En el momento en que entraban en la oficina de Haber, el cristal de la ventana doble se rompió con un sonido estridente, provocando una corriente de aire hacia afuera; ambos hombres se sintieron impulsados hacia la ventana, como si ésta fuera la boca de una aspiradora de polvo. Entonces todo se tornó blanco, todo. Los dos cayeron.
Ninguno tuvo conciencia de ruido alguno.
Cuando pudo volver a ver, Haber se incorporó aferrándose a su escritorio. Orr ya estaba junto al diván, tratando de tranquilizar a la atemorizada mujer.
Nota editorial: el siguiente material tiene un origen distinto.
(* ===== verification/MRCoordinator.v ===== *)
(** * The MapReduce coordinator (src/src/mr/coordinator.go)

    [Master] with its task queue (a buffered channel), its task table and its
    phases; one definition per method.  [mu] protects every method, so a method
    is a function on the record; a send on a full channel blocks with [mu] held
    and is [Blocked], a nil dereference is [Panicked].  Times are milliseconds.

    [System] adds what runs around it: the tasks workers hold and the
    [processTaskResult] goroutines that [TaskCompleted] starts. *)

From stdpp Require Import base list numbers gmap strings sets fin_maps.
From Stdlib Require Import Lia.
From S2P Require Import Prelude.

Inductive MasterTaskStatus : Type := Idle | InProgress | Completed.

Inductive State : Type := Map | Reduce | Exit | Wait.

#[export] Instance MasterTaskStatus_eq_dec : EqDecision MasterTaskStatus.
Proof. solve_decision. Defined.

#[export] Instance State_eq_dec : EqDecision State.
Proof. solve_decision. Defined.

Record Task : Type := mkTask {
  Input : string;
  TaskState : State;
  NReducer : Z;
  TaskNumber : Z;
  TaskIntermediates : list string;
  Output : string;
}.

#[export] Instance Task_eq_dec : EqDecision Task.
Proof. solve_decision. Defined.

Record MasterTask : Type := mkMasterTask {
  TaskStatus : MasterTaskStatus;
  StartTime : Z;
  TaskReference : Task;
}.

(** [TaskQueue] is the content of the channel and [QueueCap] its capacity. *)
Record Master : Type := mkMaster {
  TaskQueue : list Task;
  QueueCap : Z;
  TaskMeta : gmap Z MasterTask;
  MasterPhase : State;
  NReduce : Z;
  InputFiles : list string;
  Intermediates : list (list string);
}.

Definition set_queue (q : list Task) (m : Master) : Master :=
  mkMaster q (QueueCap m) (TaskMeta m) (MasterPhase m) (NReduce m) (InputFiles m) (Intermediates m).

Definition set_meta (tm : gmap Z MasterTask) (m : Master) : Master :=
  mkMaster (TaskQueue m) (QueueCap m) tm (MasterPhase m) (NReduce m) (InputFiles m) (Intermediates m).

Definition set_phase (p : State) (m : Master) : Master :=
  mkMaster (TaskQueue m) (QueueCap m) (TaskMeta m) p (NReduce m) (InputFiles m) (Intermediates m).

Definition set_intermediates (ints : list (list string)) (m : Master) : Master :=
  mkMaster (TaskQueue m) (QueueCap m) (TaskMeta m) (MasterPhase m) (NReduce m) (InputFiles m) ints.

Definition max (a b : Z) : Z := if b <? a then a else b.

(** [m.TaskQueue <- t] *)
Definition send (t : Task) (m : Master) : outcome Master :=
  if Z.of_nat (length (TaskQueue m)) <? QueueCap m then mret (set_queue (TaskQueue m ++ [t]) m)
  else Blocked.

(** The field update [m.TaskMeta[i].TaskStatus = st] through the map's pointer. *)
Definition setStatus (st : MasterTaskStatus) (t : option Z) (i : Z) (m : Master) : outcome Master :=
  mt ← of_option (TaskMeta m !! i);
  mret (set_meta (<[i := mkMasterTask st (default (StartTime mt) t) (TaskReference mt)]> (TaskMeta m)) m).

Definition Done_ (m : Master) : bool := bool_decide (MasterPhase m = Exit).

(** The task created for input file [idx], and for bucket [idx]. *)
Definition mapTask (m : Master) (idx : Z) (filename : string) : Task :=
  mkTask filename Map (NReduce m) idx [] "".

Definition reduceTask (m : Master) (idx : Z) (files : list string) : Task :=
  mkTask "" Reduce (NReduce m) idx files "".

(** [for idx, x := range xs { enqueue the task; enter it in the table }] *)
Fixpoint createTasks {A} (mk : Master → Z → A → Task) (idx : Z) (xs : list A) (m : Master)
    : outcome Master :=
  match xs with
  | [] => mret m
  | x :: xs' =>
      let taskMeta := mk m idx x in
      m ← send taskMeta m;
      createTasks mk (idx + 1) xs'
        (set_meta (<[idx := mkMasterTask Idle 0 taskMeta]> (TaskMeta m)) m)
  end.

Definition createMapTask (m : Master) : outcome Master :=
  createTasks mapTask 0 (InputFiles m) m.

Definition createReduceTask (m : Master) : outcome Master :=
  let m := set_meta ∅ m in
  createTasks reduceTask 0 (Intermediates m) m.

(** [make([][]string, nReduce)] panics on a negative length; the RPC server
    that is started here is [System]'s steps. *)
Definition MakeMaster (files : list string) (nReduce : Z) : outcome Master :=
  if (nReduce <? 0) then Panicked
  else createMapTask
    (mkMaster [] (max nReduce (Z.of_nat (length files))) ∅ Map nReduce files
       (replicate (Z.to_nat nReduce) [])).

Definition allTaskDone (m : Master) : bool :=
  forallb (λ p, bool_decide (TaskStatus p.2 = Completed)) (map_to_list (TaskMeta m)).

Definition AssignTask (now : Z) (m : Master) : outcome (Master * Task) :=
  match TaskQueue m with
  | t :: q =>
      m ← setStatus InProgress (Some now) (TaskNumber t) (set_queue q m);
      mret (m, t)
  | [] =>
      if bool_decide (MasterPhase m = Exit) then mret (m, mkTask "" Exit 0 0 [] "")
      else mret (m, mkTask "" Wait 0 0 [] "")
  end.

(** The boolean is whether [processTaskResult] was started on the task. *)
Definition TaskCompleted (task : Task) (m : Master) : outcome (Master * bool) :=
  if bool_decide (TaskState task ≠ MasterPhase m) then mret (m, false)
  else
    mt ← of_option (TaskMeta m !! TaskNumber task);
    if bool_decide (TaskStatus mt = Completed) then mret (m, false)
    else
      m ← setStatus Completed None (TaskNumber task) m;
      mret (m, true).

(** [for reduceTaskId, filePath := range task.Intermediates] *)
Fixpoint collect (idx : Z) (paths : list string) (ints : list (list string))
    : outcome (list (list string)) :=
  match paths with
  | [] => mret ints
  | p :: paths' =>
      files ← zlookup ints idx;
      ints ← zupdate ints idx (files ++ [p]);
      collect (idx + 1) paths' ints
  end.

Definition processTaskResult (task : Task) (m : Master) : outcome Master :=
  match TaskState task with
  | Map =>
      ints ← collect 0 (TaskIntermediates task) (Intermediates m);
      let m := set_intermediates ints m in
      if allTaskDone m then
        m ← createReduceTask m;
        mret (set_phase Reduce m)
      else mret m
  | Reduce => if allTaskDone m then mret (set_phase Exit m) else mret m
  | _ => mret m
  end.

(** One round of [catchTimeOut] after its sleep; [None] is its return.  [order]
    is the order in which the [range] loop visits the keys of the map. *)
Fixpoint requeue (now : Z) (order : list Z) (m : Master) : outcome Master :=
  match order with
  | [] => mret m
  | i :: order' =>
      match TaskMeta m !! i with
      | Some mt =>
          if bool_decide (TaskStatus mt = InProgress) && (10000 <? now - StartTime mt) then
            m ← send (TaskReference mt) m;
            m ← setStatus Idle None i m;
            requeue now order' m
          else requeue now order' m
      | None => requeue now order' m
      end
  end.

Definition catchTimeOut (now : Z) (order : list Z) (m : Master) : outcome (option Master) :=
  if bool_decide (MasterPhase m = Exit) then mret None
  else m ← requeue now order m; mret (Some m).

(** ** The system around the coordinator *)

Record System : Type := mkSystem {
  master : Master;
  working : list Task;
  pending : list Task;
}.

(** What a worker sends back for a map task: one file per bucket (the names
    [writeToLocalFile] returns), and for a reduce task its output file. *)
Class Naming : Type := {
  intermediateName : Z → Z → string;
  outputName : Z → string;
}.

Section system.
Context {naming : Naming}.

Definition mapOutputs (task : Task) : list string :=
  intermediateName (TaskNumber task) <$> seqZ 0 (NReducer task).

Definition finish (task : Task) : Task :=
  match TaskState task with
  | Map => mkTask (Input task) Map (NReducer task) (TaskNumber task) (mapOutputs task) (Output task)
  | Reduce =>
      mkTask (Input task) Reduce (NReducer task) (TaskNumber task) (TaskIntermediates task)
        (outputName (TaskNumber task))
  | _ => task
  end.

Inductive Step : Type :=
  | SAssign (now : Z)                     (* a worker asks for a task *)
  | SComplete (k : nat)                   (* the worker of the k-th task handed out reports *)
  | SProcess (k : nat)                    (* the k-th processTaskResult goroutine runs *)
  | STimeout (now : Z) (order : list Z).  (* catchTimeOut wakes up *)

Definition sys_step (st : Step) (s : System) : outcome System :=
  match st with
  | SAssign now =>
      '(m, t) ← AssignTask now (master s);
      mret (mkSystem m
        (match TaskState t with Map | Reduce => working s ++ [t] | _ => working s end) (pending s))
  | SComplete k =>
      match working s !! k with
      | None => Blocked
      | Some t =>
          '(m, go) ← TaskCompleted (finish t) (master s);
          mret (mkSystem m (delete k (working s))
            (if go : bool then pending s ++ [finish t] else pending s))
      end
  | SProcess k =>
      match pending s !! k with
      | None => Blocked
      | Some t =>
          m ← processTaskResult t (master s);
          mret (mkSystem m (working s) (delete k (pending s)))
      end
  | STimeout now order =>
      om ← catchTimeOut now order (master s);
      mret (mkSystem (default (master s) om) (working s) (pending s))
  end.

Fixpoint sys_run (sts : list Step) (s : System) : outcome System :=
  match sts with
  | [] => mret s
  | st :: sts' => s ← sys_step st s; sys_run sts' s
  end.

Definition sys_init (files : list string) (nReduce : Z) : outcome System :=
  m ← MakeMaster files nReduce; mret (mkSystem m [] []).

End system.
Hacía frío en la oficina: el aire de primavera transportaba un frío húmedo a través de las ventanas sin cristales, y olía a humo, goma quemada, ozono, azufre y muerte.
—Deberíamos ir abajo, al solano, ¿no creen? —dijo la señorita Lelache en un tono prudente, aunque temblaba de la cabeza a los pies.
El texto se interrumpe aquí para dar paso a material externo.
(* ===== verification/MRTiming.v ===== *)
(** * The timing applications (src/src/mrapps/mtiming.go, rtiming.go)

    Their tasks report how many workers are at work at the same time.  [nparallel]
    leaves a file with the worker's process id in the directory, counts the files
    of this kind whose process is alive, sleeps, and removes its own file.  What
    the operating system answers is a record [OS]; what other processes do to the
    directory while [nparallel] runs are its arguments [env1] and [env2].

    [Timing] puts processes together, each at its own place in [nparallel], with
    processes that die and other files that come and go: the number a worker
    reports is the number of live workers between the creation and the removal of
    their files. *)

From stdpp Require Import base list numbers gmap strings pretty sorting.
From Stdlib Require Import Lia Ascii SpecFloat.
From S2P Require Import Prelude GoStrings Strconv MRCoordinator MRWorker MRGroup MRPipeline MRApps.

(** ** The applications *)

(** A call that fails makes [nparallel] panic.  [listing] is the order in which the
    directory is read, [Kill pid] says that signal 0 was delivered. *)
Record OS : Type := mkOS {
  Getpid : Z;
  write_ok : bool;
  open_ok : bool;
  remove_ok : bool;
  listing : gset string → list string;
  Kill : Z → bool;
}.

Definition pattern (phase : string) : string := "mr-worker-" +:+ phase +:+ "-".

Definition marker (phase : string) (pid : Z) : string := pattern phase +:+ pretty pid.

Definition WriteFile (ok : bool) (name : string) (dir : gset string) : outcome (gset string) :=
  if ok then mret ({[name]} ∪ dir) else Panicked.

Fixpoint ztake {A} (n : Z) (xs : list A) : list A :=
  match xs with
  | x :: xs' => if 0 <? n then x :: ztake (n - 1) xs' else []
  | [] => []
  end.

(** An empty directory is the error [io.EOF]. *)
Definition Readdirnames (os : OS) (n : Z) (dir : gset string) : outcome (list string) :=
  if negb (open_ok os) then Panicked
  else match listing os dir with
       | [] => Panicked
       | names => mret (ztake n names)
       end.

Fixpoint count_alive (os : OS) (phase : string) (names : list string) (ret : Z) : Z :=
  match names with
  | [] => ret
  | name :: names' =>
      match Sscanf (pattern phase) name with
      | Some xpid => count_alive os phase names' (if Kill os xpid then ret + 1 else ret)
      | None => count_alive os phase names' ret
      end
  end.

Definition scan (os : OS) (phase : string) (dir : gset string) : outcome Z :=
  names ← Readdirnames os 1000000 dir;
  mret (count_alive os phase names 0).

Definition Remove (ok : bool) (name : string) (dir : gset string) : outcome (gset string) :=
  if ok && bool_decide (name ∈ dir) then mret (dir ∖ {[name]}) else Panicked.

(** [env1] is done to the directory before it is read, [env2] during the sleep. *)
Definition nparallel (os : OS) (env1 env2 : gset string → gset string) (phase : string) (dir : gset string)
    : outcome (Z * gset string) :=
  let myfilename := marker phase (Getpid os) in
  dir ← WriteFile (write_ok os) myfilename dir;
  let dir := env1 dir in
  ret ← scan os phase dir;
  let dir := env2 dir in
  dir ← Remove (remove_ok os) myfilename dir;
  mret (ret, dir).

(** [float64(t0.Unix()) + (float64(t0.Nanosecond()) / 1000000000.0)] *)
Definition float64 (x : Z) : spec_float := binary_normalize 53 1024 x 0 false.

Definition timestamp (sec nsec : Z) : spec_float :=
  SFadd 53 1024 (float64 sec) (SFdiv 53 1024 (float64 nsec) (float64 1000000000)).

(** [a / b] rounded to the nearest, to even if there are two. *)
Definition div_even (a b : Z) : Z :=
  let q := a / b in
  let r := 2 * (a mod b) in
  if (r <? b) || (r =? b) && Z.even q then q else q + 1.

(** The verb %.1f for the floats a clock gives. *)
Definition format_1f (f : spec_float) : string :=
  match f with
  | S754_finite neg m e =>
      let tenths := if 0 <=? e then 10 * Z.shiftl (Z.pos m) e else div_even (10 * Z.pos m) (Z.shiftl 1 (- e)) in
      (if neg then "-" else "") +:+ pretty (tenths / 10) +:+ "." +:+ pretty (tenths mod 10)
  | S754_zero neg => (if neg then "-0.0" else "0.0")
  | S754_infinity neg => (if neg then "-Inf" else "+Inf")
  | S754_nan => "NaN"
  end.

(** The time of the call is [sec] and [nsec]. *)
Definition mtiming_Map (os : OS) (env1 env2 : gset string → gset string) (sec nsec : Z)
    (filename contents : string) (dir : gset string) : outcome (list KeyValue * gset string) :=
  let ts := timestamp sec nsec in
  '(n, dir) ← nparallel os env1 env2 "map" dir;
  mret ([mkKV ("times-" +:+ pretty (Getpid os)) (format_1f ts);
         mkKV ("parallel-" +:+ pretty (Getpid os)) (pretty n)], dir).

Definition mtiming_Reduce (key : string) (vs : list string) : string := Join (sort_strings vs) " ".

Definition rtiming_Map (filename contents : string) : list KeyValue :=
  (λ k, mkKV k "1") <$> ["a"; "b"; "c"; "d"; "e"; "f"; "g"; "h"; "i"; "j"].

(** rtiming.go has the same function again. *)
Definition rtiming_nparallel (os : OS) (env1 env2 : gset string → gset string) (phase : string) (dir : gset string)
    : outcome (Z * gset string) := nparallel os env1 env2 phase dir.

Definition rtiming_Reduce (os : OS) (env1 env2 : gset string → gset string) (key : string) (vs : list string)
    (dir : gset string) : outcome (string * gset string) :=
  '(n, dir) ← rtiming_nparallel os env1 env2 "reduce" dir;
  mret (pretty n, dir).

Example timestamp_ex : format_1f (timestamp 1700000000 950000000) = "1700000001.0" ∧ format_1f (timestamp 1700000000 250000000) = "1700000000.2".
Proof. vm_compute. done. Qed.

(** The order of the values does not matter to the [Reduce] of mtiming. *)
Lemma mtiming_Reduce_perm key vs vs' : vs ≡ₚ vs' → mtiming_Reduce key vs = mtiming_Reduce key vs'.
Proof. intros H. unfold mtiming_Reduce. by rewrite (sort_strings_perm _ _ H). Qed.

(** ** Counting *)

Lemma marker_scans phase pid : 0 <= pid <= maxInt64 → Sscanf (pattern phase) (marker phase pid) = Some pid.
Proof. intros H. unfold marker. rewrite Sscanf_prefix. by apply scan_int_pretty. Qed.

Lemma marker_inj phase p q : marker phase p = marker phase q → p = q.
Proof. intros H%(inj (String.append _)). by apply (inj pretty) in H. Qed.

Lemma ztake_all {A} (n : Z) (xs : list A) : Z.of_nat (length xs) <= n → ztake n xs = xs.
Proof.
  revert n. induction xs as [|x xs IH]; intros n H; cbn in *; [done|].
  destruct (Z.ltb_spec 0 n); [|lia]. rewrite IH by lia. done.
Qed.

Definition is_counted (os : OS) (phase name : string) : bool :=
  match Sscanf (pattern phase) name with Some x => Kill os x | None => false end.

Lemma count_alive_filter os phase names ret :
  count_alive os phase names ret = ret + Z.of_nat (length (filter (λ n, is_counted os phase n = true) names)).
Proof.
  revert ret. induction names as [|name names IH]; intros ret; cbn [count_alive]; [cbn; lia|].
  rewrite filter_cons. destruct (Sscanf (pattern phase) name) as [x|] eqn:E.
  - rewrite IH. case_decide as H; unfold is_counted in H; rewrite E in H; [rewrite H; cbn; lia|].
    destruct (Kill os x); [done|]. cbn. lia.
  - rewrite IH, decide_False; [done|]. unfold is_counted. by rewrite E.
Qed.

(** What is read from a directory is all of it, in some order. *)
Lemma scan_spec os phase dir :
  open_ok os = true → listing os dir ≡ₚ elements dir → dir ≠ ∅ → Z.of_nat (size dir) <= 1000000 →
  scan os phase dir = Done (Z.of_nat (size (filter (λ n, is_counted os phase n = true) dir))).
Proof.
  intros Ho Hl Hne Hs. unfold scan, Readdirnames. rewrite Ho. cbn [negb].
  destruct (listing os dir) as [|x names] eqn:E.
  { destruct Hne. apply leibniz_equiv, elements_empty_iff. by apply Permutation_nil_l in Hl. }
  rewrite <- E in *. cbn [mbind outcome_bind]. rewrite ztake_all.
  - cbn. rewrite count_alive_filter, Hl, Z.add_0_l. do 2 f_equal. symmetry. apply size_list_to_set, NoDup_filter, NoDup_elements.
  - by rewrite Hl.
Qed.

(** ** Workers side by side *)

Inductive stage : Type := Marked | Counted (n : Z).

Record Timing : Type := mkTiming {
  t_dir : gset string;
  t_alive : gset Z;
  t_at : gmap Z stage;
}.

Section timing.
Context (phase : string) (order : gset string → list string).

(** The operating system for the process [p] of [st]. *)
Definition os_of (st : Timing) (p : Z) : OS := mkOS p true true true order (λ x, bool_decide (x ∈ t_alive st)).

Inductive TLabel : Type :=
  | TMark (p : Z)                        (* p creates its file *)
  | TScan (p : Z)                        (* p reads the directory *)
  | TUnmark (p : Z)                      (* p removes its file *)
  | TDie (p : Z)
  | TFiles (add del : gset string).      (* files of other kinds come and go *)

Definition other_file (name : string) : Prop := Sscanf (pattern phase) name = None.

#[export] Instance other_file_dec name : Decision (other_file name).
Proof. unfold other_file. apply _. Defined.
—Adelántese usted —contestó Haber—. Tendremos que estar acá arriba por un rato.
—¿Quedarse acá?
—La Ampliadora está acá. ¡No se enchufa y desenchufa como un aparato de televisión portátil! Vaya usted al sótano, nosotros nos reuniremos en cuanto podamos.
—¿Lo va a hacer dormir ahora? —preguntó la mujer, mientras abajo, los árboles estallaban en brillantes bolas amarillas de fuego. La erupción del monte Hood estaba bien oculta por otros eventos que se desarrollaban más cerca; sin embargo, la tierra había estado temblando suavemente ya por algunos minutos, una especie de espasmo que hacía que manos y mentes temblaran a la par.